Each line from the beginning of the data below through the line containing "- intros n Nn. by rewrite lookup_insert_ne." should be repeated exactly, please.

•••••

(** A block pinned already is pinned with its new contents. *)
Lemma cache_repin s D P H b bno d :
  cache s D P H → H !! b = Some (bno, d) → is_Some (P !! bno) → cache s D (<[bno := d]> P) H.
Proof.
  intros Hc Hh Hp.
  destruct (recounted_cache s D P (<[bno := d]> P) H b bno d (λ n, n) Hc Hh) as [Hc' _].
  - intros n Nn. by rewrite lookup_insert_ne.
  - rewrite lookup_insert_eq. by rewrite bool_decide_true.
  - assert (recounted b (λ n, n) s = s) as Hs; [|by rewrite Hs in Hc'].
    unfold recounted. rewrite list_insert_id; [by destruct s|].
    destruct (held_facts s D P H b bno d Hc Hh) as (Hb & _). pose proof (cache_len _ _ _ _ Hc).
    unfold buf_at. rewrite list_lookup_lookup_total_lt by lia. f_equal. by destruct (k_bufs s !!! b).
Qed.

End cache.
(** One round of the loop of [readi], with [tot], [off] and [dst]; every round
    moves at least one byte. *)
Definition readi_loop (ip : nat) (user_dst : bool) (n : Z) (x : Z * Z * Z)
    : K ((Z * Z * Z) + Z) :=
  let '(tot, off, dst) := x in
  if n <=? tot then mret (inr tot) else
  addr ← bmap ip (off / BSIZE);
  if addr =? 0 then mret (inr tot) else
  i ← get_inode ip;
  bp ← bread (i_dev i) addr;
  b ← get_buf bp;
  let m := Z.min (n - tot) (BSIZE - off mod BSIZE) in
  r ← either_copyout user_dst dst
        (take (Z.to_nat m) (drop (Z.to_nat (off mod BSIZE)) (b_data b)));
  if r =? -1 then brelse bp;; mret (inr (-1)) else
  brelse bp;;
  mret (inl (tot + m, u32 (off + m), u64 (dst + m))).

Definition readi (ip : nat) (user_dst : bool) (dst off n : Z) : K Z :=
  i ← get_inode ip;
  if (i_size i <? off) || (u32 (off + n) <? off) then mret 0 else
  let n := if i_size i <? u32 (off + n) then u32 (i_size i - off) else n in
  tot ← loop (S (Z.to_nat n)) (readi_loop ip user_dst n) (0, off, dst);
  mret (i32 tot).

(** The same for [writei]; it leaves with [tot] and [off].  What [either_copyin]
    stored before failing stays in the buffer. *)
Definition writei_loop (ip : nat) (user_src : bool) (n : Z) (x : Z * Z * Z)
    : K ((Z * Z * Z) + (Z * Z)) :=
  let '(tot, off, src) := x in
  if n <=? tot then mret (inr (tot, off)) else
  addr ← bmap ip (off / BSIZE);
  if addr =? 0 then mret (inr (tot, off)) else
  i ← get_inode ip;
  bp ← bread (i_dev i) addr;
  let m := Z.min (n - tot) (BSIZE - off mod BSIZE) in
  '(bs, r) ← either_copyin user_src src m;
  upd_buf bp (λ b, b <| b_data ::= λ d, splice d (Z.to_nat (off mod BSIZE)) bs |>);;
  if r =? -1 then brelse bp;; mret (inr (tot, off)) else
  log_write bp;;
  brelse bp;;
  mret (inl (tot + m, u32 (off + m), u64 (src + m))).

Definition writei (ip : nat) (user_src : bool) (src off n : Z) : K Z :=
  i ← get_inode ip;
  if (i_size i <? off) || (u32 (off + n) <? off) then mret (-1) else
  if MAXFILE * BSIZE <? u32 (off + n) then mret (-1) else
  '(tot, off) ← loop (S (Z.to_nat n)) (writei_loop ip user_src n) (0, off, src);
  i ← get_inode ip;
  when (i_size i <? off) (upd_inode ip (λ i, i <| i_size := off |>));;
  iupdate ip;;
  mret (i32 tot).

(** ** Directories *)

Definition namecmp (s t : list Z) : Z := strncmp s t (Z.to_nat DIRSIZ).

(** Offsets of the locals [de] of [dirlookup] and [dirlink] in the stack page. *)
Definition KS_dirlookup_de : Z := 0.
Definition KS_dirlink_de : Z := 16.

(** [for(off = 0; off < dp->size; off += sizeof(de)) body], reading the entry
    at [off] into the stack at [ks] first; the loop leaves early with a result,
    and in any case with the offset it reached. *)
Definition dir_scan {A} (dp : nat) (ks : Z) (msg : string) (body : Z → list Z → K (option A))
    : K (option A * Z) :=
  i ← get_inode dp;
  loop (S (S (Z.to_nat (i_size i / sizeof_dirent)))) (λ off,
    i ← get_inode dp;
    if i_size i <=? off then mret (inr (None, off)) else
    de ← kstack_var ks;
    r ← readi dp false de off sizeof_dirent;
    if negb (r =? sizeof_dirent) then panic msg else
    bs ← gets (λ s, ldn (k_mem s) de (Z.to_nat sizeof_dirent));
    r ← body off bs;
    match r with
    | Some a => mret (inr (Some a, off))
    | None => mret (inl (u32 (off + sizeof_dirent)))
    end) 0.

(** The inode found and the offset of its entry. *)
Definition dirlookup (dp : nat) (name : list Z) : K (option (nat * Z)) :=
  i ← get_inode dp;
  if negb (i_type i =? T_DIR) then panic "dirlookup not DIR" else
  '(r, _) ← dir_scan dp KS_dirlookup_de "dirlookup read" (λ off bs,
    if de_inum bs =? 0 then mret None else
    if namecmp name (de_name bs) =? 0 then
      i ← get_inode dp;
      ip ← iget (i_dev i) (de_inum bs);
      mret (Some (ip, off))
    else mret None);
  mret r.

Definition dirlink (dp : nat) (name : list Z) (inum : Z) : K Z :=
  r ← dirlookup dp name;
  match r with
  | Some (ip, _) => iput ip;; mret (-1)
  | None =>
      '(_, off) ← dir_scan dp KS_dirlink_de "dirlink read" (λ _ bs,
        mret (if de_inum bs =? 0 then Some () else None));
      de ← kstack_var KS_dirlink_de;
      upd_mem (λ m, stn m (de + 2) (strncpy (ldn m (de + 2) 14) name DIRSIZ));;
      upd_mem (λ m, stn m de (le_bytes 2 inum));;
      r ← writei dp false de off sizeof_dirent;
      if negb (r =? sizeof_dirent) then mret (-1) else mret 0
  end.
Lemma round_ok im d bs c p e :
  appending im0 im L R d0 d bs c → p ≠ [] → (length c + length p <= 268 * 1024)%nat →
  (47 + length (all_owned (L ++ R)) + blocks_for (nb (length c + length p)) <= 2000)%nat →
  ∃ im' d' bs' chunk rest, p = chunk ++ rest ∧ chunk ≠ [] ∧ appending im0 im' L R d0 d' bs' (c ++ chunk) ∧
    iappend_round (d, Z.of_nat (length c), p) im e = Ok (inl (d', Z.of_nat (length (c ++ chunk)), rest)) im' e.
Proof.
  intros [A1 A2 A3 A4 A5] Hp Hmax Hsp. set (k := (length c / 1024)%nat).
  assert (0 < length p)%nat as Hp0 by (destruct p; [done|simpl; lia]).
  assert (k < 268)%nat as Hk by (unfold k; ndlia). assert (k <= length bs)%nat as Hkb by (rewrite A3; unfold k, nb; ndlia).
  assert (blocks_for (S k) <= blocks_for (nb (length c + length p)))%nat as Hbf.
  { assert (S k <= nb (length c + length p))%nat as [H|H]%Nat.le_lteq by (unfold k, nb; ndlia);
      [pose proof (blocks_for_lt _ _ H); lia|by rewrite H]. }
  destruct (iappend_block_ok L R c im (sized d c) bs k e A1 A2 Hk Hkb ltac:(lia)) as (im1 & d1 & bs1 & x & Eb & B1 & B2 & B3 & B4 & B5 & B6).
  rewrite iappend_block_sized in Eb.
  destruct (iappend_block d (Z.of_nat k) im e) as [[d2 x2] im2 e2| |] eqn:E2; try discriminate Eb. injection Eb as <- -> -> ->.
  set (n1 := Nat.min (length p) (1024 - length c mod 1024)).
  pose proof (Nat.mod_upper_bound (length c) 1024 ltac:(lia)) as Hmod.
  assert (length (take n1 p) = n1) as Hn1 by (rewrite length_take; lia).
  pose proof (append_core im1 L R _ bs1 c x (take n1 p) B1 B3 ltac:(lia) ltac:(lia)) as Hc'.
  assert (47 <= x < 2000) as Hxr.
  { destruct (ic_fb _ _ B1) as [_ Hfb]. assert (47 <= x < freeblock im1); [|lia]. apply (owned_range im1 L R _ bs1 c B1), elem_of_app.
    right. by eapply list_elem_of_lookup_2. }
  eexists _, d2, bs1, (take n1 p), (drop n1 p). split; [by rewrite take_drop|]. split; [intros H; rewrite H in Hn1; simpl in Hn1; lia|].
  split.
  - split; [exact Hc'|exact B2| | |].
    + rewrite B4, A3, length_app, Hn1. unfold k, nb, n1. ndlia.
    + intros b Hb. rewrite vw_with_block, decide_False by (lia || apply B1). rewrite B6 by done. by apply A4.
    + destruct A5 as (T1 & T2 & T3 & T4), B5 as (U1 & U2 & U3 & U4).
      exact (conj (eq_trans U1 T1) (conj (eq_trans U2 T2) (conj (eq_trans U3 T3) (eq_trans U4 T4)))).
  - unfold iappend_round. rewrite (proj2 (Z.leb_gt _ _)) by lia.
    assert (Z.of_nat (length c) / BSIZE = Z.of_nat k) as -> by (unfold k; by rewrite Nat2Z.inj_div).
    rewrite (proj2 (Z.ltb_lt _ MAXFILE)) by (change MAXFILE with 268; lia). change (assert true) with (mret () : I unit).
    rewrite bind_ret. erewrite bind_Ok by exact E2. cbv iota beta zeta.
    assert (u32 ((Z.of_nat k + 1) * BSIZE - Z.of_nat (length c)) = 1024 - Z.of_nat (length c mod 1024)) as ->.
    { change BSIZE with 1024. rewrite u32_small; unfold k; ndlia. }
    assert (Z.min (Z.of_nat (length p)) (1024 - Z.of_nat (length c mod 1024)) = Z.of_nat n1) as -> by (unfold n1; lia).
    rewrite Nat2Z.id. erewrite bind_Ok by (apply rsect_ok; [apply B1|lia]).
    assert (Z.to_nat (Z.of_nat (length c) - Z.of_nat k * BSIZE) = (length c mod 1024)%nat) as -> by (change BSIZE with 1024; unfold k; ndlia).
    erewrite bind_Ok by (apply wsect_ok; [apply B1|lia]). rewrite length_app, Hn1, u32_small by lia. by rewrite Nat2Z.inj_add.
Qed.
Lemma cwp_bind_ex {A B} c (m : K A) (f : A → K B) s (Q : B → kstate → Prop) C :
  (∀ e, ∃ a s', m s e = Ok a s' e ∧ cwp c (f a) s' Q C) → cwp c (m ≫= f) s Q C.
Proof. intros H k. destruct (H (replicate k (disk_move p))) as (a & s' & E & Hf). rewrite (bind_Ok _ _ _ _ _ _ _ E). apply Hf. Qed.

(** A piece of the file in a block. *)
Lemma chunk_eq v d bs content o m b :
  file_rep v d bs content → bs !! (o / 1024)%nat = Some b → (o mod 1024 + m <= 1024)%nat → (o + m <= length content)%nat →
  take m (drop (o mod 1024) (v b)) = take m (drop o content).
Proof.
  intros Hf Hb Hm Ho. apply list_eq. intros i. destruct (decide (i < m)%nat) as [Hi|Hi]; [|by rewrite !lookup_take_ge by lia].
  rewrite !lookup_take_lt, !lookup_drop by lia.
  destruct (lookup_lt_is_Some_2 content (o + i)%nat) as [c Hc]; [lia|]. rewrite Hc.
  destruct (fr_content _ _ _ _ Hf _ _ Hc) as (b' & Hb' & Hc'). rewrite <- Hc'.
  assert ((o + i) / 1024 = o / 1024)%nat as E1 by ndlia. assert ((o + i) mod 1024 = o mod 1024 + i)%nat as E2 by ndlia.
  rewrite E1 in Hb'. rewrite Hb in Hb'. injection Hb' as <-. by rewrite E2.
Qed.

(** ** readi *)

Section readi.
(** Where the bytes go: [sink s got] says that [got] has arrived, [short s] that the
    destination could not take more. *)
Context (user_dst : bool) (dst : Z) (room : nat) (sink : kstate → list Z → Prop) (short : kstate → Prop).
Context (sink_frame : ∀ s s' got, framed p s s' → sink s got → sink s' got).
Context (short_frame : ∀ s s', framed p s s' → short s → short s').
Context (sink_copy : ∀ s got chunk e, calm s p → sink s got → bytes_ok chunk → (length got + length chunk <= room)%nat →
  ∃ r m h, either_copyout user_dst (u64 (dst + Z.of_nat (length got))) chunk s e = Ok r (with_mem s m h) e ∧
    ((r = 0 ∧ sink (with_mem s m h) (got ++ chunk)) ∨ (r = -1 ∧ short (with_mem s m h)))).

•••••

Written reply »
(** A block pinned already is pinned with its new contents. *)
Lemma cache_repin s D P H b bno d :
  cache s D P H → H !! b = Some (bno, d) → is_Some (P !! bno) → cache s D (<[bno := d]> P) H.
Proof.
  intros Hc Hh Hp.
  destruct (recounted_cache s D P (<[bno := d]> P) H b bno d (λ n, n) Hc Hh) as [Hc' _].
  - intros n Nn. by rewrite lookup_insert_ne.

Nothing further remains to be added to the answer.